The Perseids are bits of space debris that were shed by Comet Swift-Tuttle in past centuries and remain traveling more or less along the comet’s 130-year orbit around the sun. The particles range in size from sand grains to pebbles, and they have the consistency of dry dirt. As it orbits the sun, Earth passes through this thin “river of rubble” every year in mid-August. Each meteoroid rips into our upper atmosphere at 37 miles per second, creating an incandescent trail of shocked, ionized air. This hot trail, not the tiny meteoroid itself, is what you see.
The Perseids are one of the two strongest, most dependable annual meteor showers (the Geminids of December are the other; here’s a list of all the best ones). The grand Perseid displays of the 1990s seem to be well and truly over, so this year under a dark sky you might see “only” 60 to 90 Perseids per hour between midnight and dawn. Light pollution cuts down the numbers, but the most spectacular streakers always shine through.
Here is the full article.
This is what I love about this blog. It’s so diversified. Thanks for so many interesting bits.

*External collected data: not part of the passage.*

(** * Solido JS client: the deposit instruction

    A shallow embedding of [js/src/instructions/deposit.ts] together with the
    parts of its environment that the function relies on:

    - JavaScript numbers restricted to the integral values that lamport
      amounts take (module [JsNumber]);
    - the [Buffer] write/read primitives and the [u8], [nu64] and [struct]
      layouts of [@solana/buffer-layout] (modules [Buffer], [BufferLayout]);
    - program-address derivation (module [Derivation]);
    - [getDepositInstruction] itself (module [Deposit]). *)

From Stdlib Require Import ZArith Lia.
From stdpp Require Import base strings list gmap.

Local Open Scope Z_scope.

(** ** Errors and the result monad

    A JavaScript [throw] (or a rejected promise under [await]) aborts the
    caller; this is modelled by an error monad.  [RangeError] is the
    exception of [Buffer]'s writers (the specification also calls it
    [FieldOverflow]); the other errors are those of the specification's
    taxonomy. *)

Inductive error : Type :=
  | RangeError
  | InvalidSeed
  | DerivationExhausted
  | MalformedPayload
  | MissingAccount.

Inductive result (A : Type) : Type :=
  | Ok (a : A)
  | Err (e : error).
Arguments Ok {A} a.
Arguments Err {A} e.

#[global] Instance result_ret : MRet result := fun A a => Ok a.
#[global] Instance result_bind : MBind result := fun A B f m =>
  match m with
  | Ok a => f a
  | Err e => Err e
  end.

Definition is_ok {A} (r : result A) : bool :=
  match r with Ok _ => true | Err _ => false end.
(** * Keyboard navigation of the Tree and Menu widgets

    A shallow embedding of [Tree/TreeItem.jsx], [Tree/TreeGroup.jsx] and
    [Menu/index.jsx].  The handlers of these components read the rendered
    document (siblings, parents, nested lists, attributes) and move the input
    focus; the group component additionally owns one boolean of state.  The
    document is modelled as a rose tree of elements, a node reference as the
    path that leads to it, and [null] as [None]. *)

From Stdlib Require Import String List Bool Arith ZArith Lia.
From stdpp Require Import base option list.
Import ListNotations.
Local Open Scope string_scope.
Local Open Scope list_scope.
Local Open Scope nat_scope.
Set Warnings "-register-all".

(** ** The document *)

Module Dom.

(** A reference to a node: the child indices from the node up to the root,
    innermost first.  [[]] is the root element of the document. *)
Definition path : Type := list nat.

(** What [node[key]._debugOwner.stateNode] is for an element, as far as
    [moveTo] can tell the cases apart. *)
Inductive owner : Type :=
| OwnerNull            (* created outside of any component, or by a function
                          component: [_debugOwner], or its [stateNode], is null *)
| OwnerOther           (* no React instance, or a component without a [focus] method *)
| OwnerTreeItem        (* the <li> returned by TreeItem.render *)
| OwnerTreeGroup       (* the <ol> returned by TreeGroup.render *)
| OwnerTreeGroupError  (* <h1>/<pre> of a TreeGroup in its error state: no ref was set *)
| OwnerTree            (* the <ol role='tree'> of the Tree root *)
| OwnerElsewhere (lands : option path).
    (* rendered by a component outside the tree that has a [focus] method of
       its own (a Menu, a SubMenu, a Modal): [lands] is the element that
       method focuses, [None] when it leaves the focus where it is *)

(** An element with the attributes the handlers read.  Text nodes carry no
    attribute that is read and are left out of [childNodes]. *)
Inductive node : Type :=
| Element (tagName : string) (id : string) (role : option string)
          (ariaExpanded : option string) (own : owner) (childNodes : list node).

Definition tagName (n : node) : string := let 'Element t _ _ _ _ _ := n in t.
Definition id (n : node) : string := let 'Element _ i _ _ _ _ := n in i.
Definition role (n : node) : option string := let 'Element _ _ r _ _ _ := n in r.
Definition ariaExpanded (n : node) : option string := let 'Element _ _ _ a _ _ := n in a.
Definition own (n : node) : owner := let 'Element _ _ _ _ o _ := n in o.
Definition childNodes (n : node) : list node := let 'Element _ _ _ _ _ k := n in k.

Fixpoint at_path (d : node) (p : path) : option node :=
  match p with
  | [] => Some d
  | i :: q => at_path d q ≫= λ n, childNodes n !! i
  end.

Definition exists_at (d : node) (p : path) : option path :=
  match at_path d p with Some _ => Some p | None => None end.

(** [parentNode] of an element.  The parent of the root element of the
    model is a node outside of it: the Document node, or the detached
    container a test mounts the tree into.  That node is not null, but its
    own [parentNode] and [nextSibling] are, so every property chain that
    runs through it ends in null, and [None] stands for it in such chains.
    Where the parent itself is handed to [moveTo], see
    [Focus.moveTo_parentNode]. *)
Definition parentNode (p : path) : option path :=
  match p with
  | [] => None
  | _ :: q => Some q
  end.
(** * Patient Counter: session ledger, current-session state, history filter,
      local-storage adapter and offline asset cache.

    A shallow embedding of [src/App.tsx] and of the service worker
    [public/sw.js].  React state is modelled by explicit state passing: every
    UI handler is a function from the application state to the next one, and
    the values the handlers read from the environment ([localISO()],
    [uuidv4()], [todayISO()]) are arguments of the event that triggers them.

    Modelling conventions.
    - JavaScript strings are [string]; [<] and [===] compare by character
      code.  [localeCompare] depends on the locale of the browser and is a
      parameter of the model (the class [Js.Collation]).
    - Counts and totals are numbers that hold integers ([Z]).  The total of
      a record grows by [Js.add], the sum rounded to 53 significant bits as
      JavaScript rounds it; it is the exact sum on safe integers
      ([Js.safeInteger]), and the properties that rest on an exact sum say
      so.  The counters stay within 0 and 99, where every sum is exact.
    - [string | null] is [option string]; a value is "falsy" when it is
      [None] or the empty string. *)

From Stdlib Require Import ZArith String Ascii Sorted Permutation.
From stdpp Require Import base decidable option list sorting strings pretty.
From stdpp Require Import gmap.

I would be sleeping by then. Can someone give me a wakeup call? 555-1212. Please 🙂
I was very disappointed. I live in southern England, and we were assured “100 shooting stars an hour if we’re lucky”. I don’t think we managed more than 20 an hour, if that. And it was a cloudless sky, too. I just wish astronomers would get their predictions correct (they quite grossly miscalculated the period of peak activity of the meteor shower which had arisen from the passing-by of comet Hale-Bopp in 1996 — we were all expecting the peak meteor activity on a certain day, when in fact it happened (quite spectacularly!) the day before).
20 an hour!!!!!
That is incredible!!!
Waht a lucky thrill you got to experience
I saw one the night before and I was very appreciative!!
I would have set my alarm clock for this morning but it seemed cloudy.